In Germany, clinical research has been almost exclusively based in university or tertiary care hospitals to date; clinical studies in general practice remain the exception [4,17-23].

Network group

In 2009, a group of researchers from various academic departments of general practice interested and involved in clinical research applied to the German Research Foundation to fund a network. Their long-term aim is to facilitate the implementation of clinical trials in primary care in Germany, increasing the numbers of successful grant applications and execution of high-quality clinical trials. The network group defined three work packages to be addressed regarding clinical trials in German general practice: (1) problem analysis, and definition of (2) structural prerequisites and (3) procedural prerequisites. This paper presents the main results of the problem analysis and highlights the next steps for the network and future development of clinical research in German general practice generally.

Methods

According to German Research Foundation rules, network size is limited to a maximum of 15 persons (half of whom must be junior researchers without a tenured position). Funding is intended to enable meetings of the group and to invite experts [24]. Structural support, staff, or funding for actual studies is not provided.

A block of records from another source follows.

(** * The activation offload engine of [transformer_engine/pytorch/cpu_offload.py]

    A shallow embedding of the CPU offload handlers (the synchronous one and
    the asynchronous double-buffered one), of the group-commit barrier, of the
    saved-tensor hook context and of the public factory, followed by the
    properties proved about them.

    Conventions of the embedding.
    - Python objects live in a store indexed by addresses; two references are
      the same object ([is]) exactly when the addresses are equal.
    - Python [int] is [Z]; [//] and [%] are [Z.div] and [Z.modulo], which
      round the same way as Python's.
    - A Python [dict] keyed by tags is an association list in insertion order,
      because the handlers iterate over [.items()]; the window plan, which is
      only ever read by key, is a [gmap].
    - Every method runs in a state-and-exception monad over the whole [world].
    - CUDA streams only order the copies in time; a copy is modelled by its
      effect on the store, at the point where the source issues it.
    - A view that torch makes of a tensor is a new object with the contents
      of its base at that point; that the two share their storage from then
      on is not tracked. *)

From stdpp Require Import base list numbers gmap sorting.

Local Open Scope Z_scope.

(** ** Python dictionaries in insertion order *)

Section dict.
Context {K V : Type} `{EqDecision K}.

Fixpoint dict_get (k : K) (d : list (K * V)) : option V :=
match d with
| [] => None
| (k', v) :: d' => if decide (k = k') then Some v else dict_get k d'
end.

Definition dict_mem (k : K) (d : list (K * V)) : bool :=
match dict_get k d with Some _ => true | None => false end.

(** [d[k] = v]: an existing key keeps its position, a new one goes last. *)
Fixpoint dict_set (k : K) (v : V) (d : list (K * V)) : list (K * V) :=
match d with
| [] => [(k, v)]
| (k', v') :: d' =>
if decide (k = k') then (k, v) :: d' else (k', v') :: dict_set k v d'
end.

(** [d.pop(k, None)] as far as the dictionary is concerned. *)
Fixpoint dict_pop (k : K) (d : list (K * V)) : list (K * V) :=
match d with
| [] => []
| (k', v') :: d' =>
if decide (k = k') then dict_pop k d' else (k', v') :: dict_pop k d'
end.

Definition dict_keys (d : list (K * V)) : list K := d.*1.
End dict.

(** ** Objects *)

Definition addr := nat.

Inductive dev := Cpu | Cuda (i : Z).

(** The classes the module tests for with [type(...)] and [isinstance]. *)
Inductive pyclass :=
| TorchTensor            (* exactly torch.Tensor *)
| TorchParameter         (* exactly torch.nn.Parameter *)
| FakeTensor
| FunctionalTensor
| OtherTensorSubclass    (* any other class without the composite methods *)
| MXFP8TensorBase
| Float8Tensor.

(** What a variable of the handler may hold where a tensor is expected:
    [None], a reference to an object, or the pair [(device, cpu_backup)]
    returned by [offload]. *)
Inductive elem :=
| ENone
| ERef (a : addr)
| ETuple (d : dev) (cpu_backup : addr).

(** Instance attributes of a composite. *)
Record fields := mkFields {
  rowwise_data : elem;
  columnwise_data : elem;
  rowwise_scale_inv : elem;
  columnwise_scale_inv : elem;
  transpose_invalid : bool;        (* [_transpose_invalid] *)
  other_attrs : list elem;
}.

Record obj := mkObj {
  cls : pyclass;
  device : dev;
  size : list Z;
  data : list Z;                   (* the bits of the storage *)
  pinned : bool;
  activation_offloading : bool;    (* [hasattr(o, "activation_offloading")] *)
  needs_force_clear : bool;        (* [hasattr(o, "needs_force_clear")] *)
  do_not_clear : bool;             (* [_do_not_clear] set to True *)
  inst : fields;
}.

#[global] Instance dev_eq_dec : EqDecision dev.
Proof. solve_decision. Defined.
#[global] Instance pyclass_eq_dec : EqDecision pyclass.
Proof. solve_decision. Defined.
#[global] Instance elem_eq_dec : EqDecision elem.
Proof. solve_decision. Defined.

Definition no_fields : fields :=
  mkFields ENone ENone ENone ENone false [].

Definition set_data (sz dt : list Z) (d : dev) (o : obj) : obj :=
  mkObj (cls o) d sz dt (pinned o) (activation_offloading o)
        (needs_force_clear o) (do_not_clear o) (inst o).

Definition set_activation_offloading (o : obj) : obj :=
  mkObj (cls o) (device o) (size o) (data o) (pinned o) true
        (needs_force_clear o) (do_not_clear o) (inst o).

Definition set_needs_force_clear (o : obj) : obj :=
  mkObj (cls o) (device o) (size o) (data o) (pinned o)
        (activation_offloading o) true (do_not_clear o) (inst o).

Definition set_do_not_clear (o : obj) : obj :=
  mkObj (cls o) (device o) (size o) (data o) (pinned o)
        (activation_offloading o) (needs_force_clear o) true (inst o).

Definition set_inst (f : fields) (o : obj) : obj :=
  mkObj (cls o) (device o) (size o) (data o) (pinned o)
        (activation_offloading o) (needs_force_clear o) (do_not_clear o) f.

Definition set_transpose_invalid (b : bool) (f : fields) : fields :=
  mkFields (rowwise_data f) (columnwise_data f) (rowwise_scale_inv f)
           (columnwise_scale_inv f) b (other_attrs f).

(** [o.data = torch.Tensor()] / [o.data = _empty_tensor()] *)
Definition empty_storage (o : obj) : obj := set_data [0] [] Cpu o.

(** The composite capability set of a class, acting on the instance
    attributes.  [None] stands for the method raising. *)
Record methods := mkMethods {
  m_prepare_for_saving : fields → list elem * fields;
  m_restore_from_saved : fields → list elem → option fields;
  m_clear : fields → option (fields * list addr);  (* storages it empties *)
  m_get_data_tensors : fields → list elem;
}.

(** ** Exceptions and the monad *)

Inductive exn :=
| AssertionError | KeyError | IndexError | AttributeError | TypeError
| RuntimeError | ValueError.

Inductive result (A : Type) :=
| Ok (a : A)
| Raise (e : exn).
Arguments Ok {A} a.
Arguments Raise {A} e.

Definition tag := (Z * Z)%type.

Inductive slot :=
| SOne (e : elem)            (* a tensor, or the tuple of an evicted one *)
| SList (l : list elem).     (* the underlying tensors of a composite *)

Definition checker := (addr → obj) → elem → bool.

Participation in the network group was based on personal experience and expertise. The group has met face to face six times so far. In addition to the network members, external national or international experts (that is, on coordination of primary care-based research networks or biometry) were involved in some meetings (present during part of the meeting, or via telephone conference), or consulted individually by a member. The work packages (1) problem analysis, and definition of (2) structural prerequisites and (3) procedural prerequisites were addressed in an iterative discussion process based on the group’s own expertise and knowledge as well as a comprehensive review of published and German grey literature. The group identified problem areas, which were then looked at in more detail by small working groups. Research papers published by German general practice researchers were sought in Scopus (http://info.scopus.com webcite) and by hand searching publication lists of general practice departments, details are given in [25]. Literature referring to prerequisites and circumstances specific to conducting clinical trials studies in primary care settings was retrieved in PubMed (2000 to 2012) searching for the MeSH term ‘Randomized Controlled Trials as Topic’ and keywords ‘primary care/general practice/family practice’ as well as ‘feasibility’, ‘recruitment’, and ‘design’. Titles and abstracts were screened to identify papers that addressed the methodological and circumstantial aspects of trial conduction and were not merely reporting clinical trial results. Additionally, reference lists of identified relevant papers were checked. Barriers and facilitators of successful trial conduction were then compared to the German setting. The working groups compiled preliminary results, which were then discussed face to face in the entire network group, and with the external experts when appropriate, until consensus was reached.

Results

Problem analysis

Against the background of the German research tradition and the general situation for clinical research outlined above, aspects of current funding policies, the situation of academic general practice as well as some features of the German health care system were identified as possible barriers to conducting clinical trials in German general practice.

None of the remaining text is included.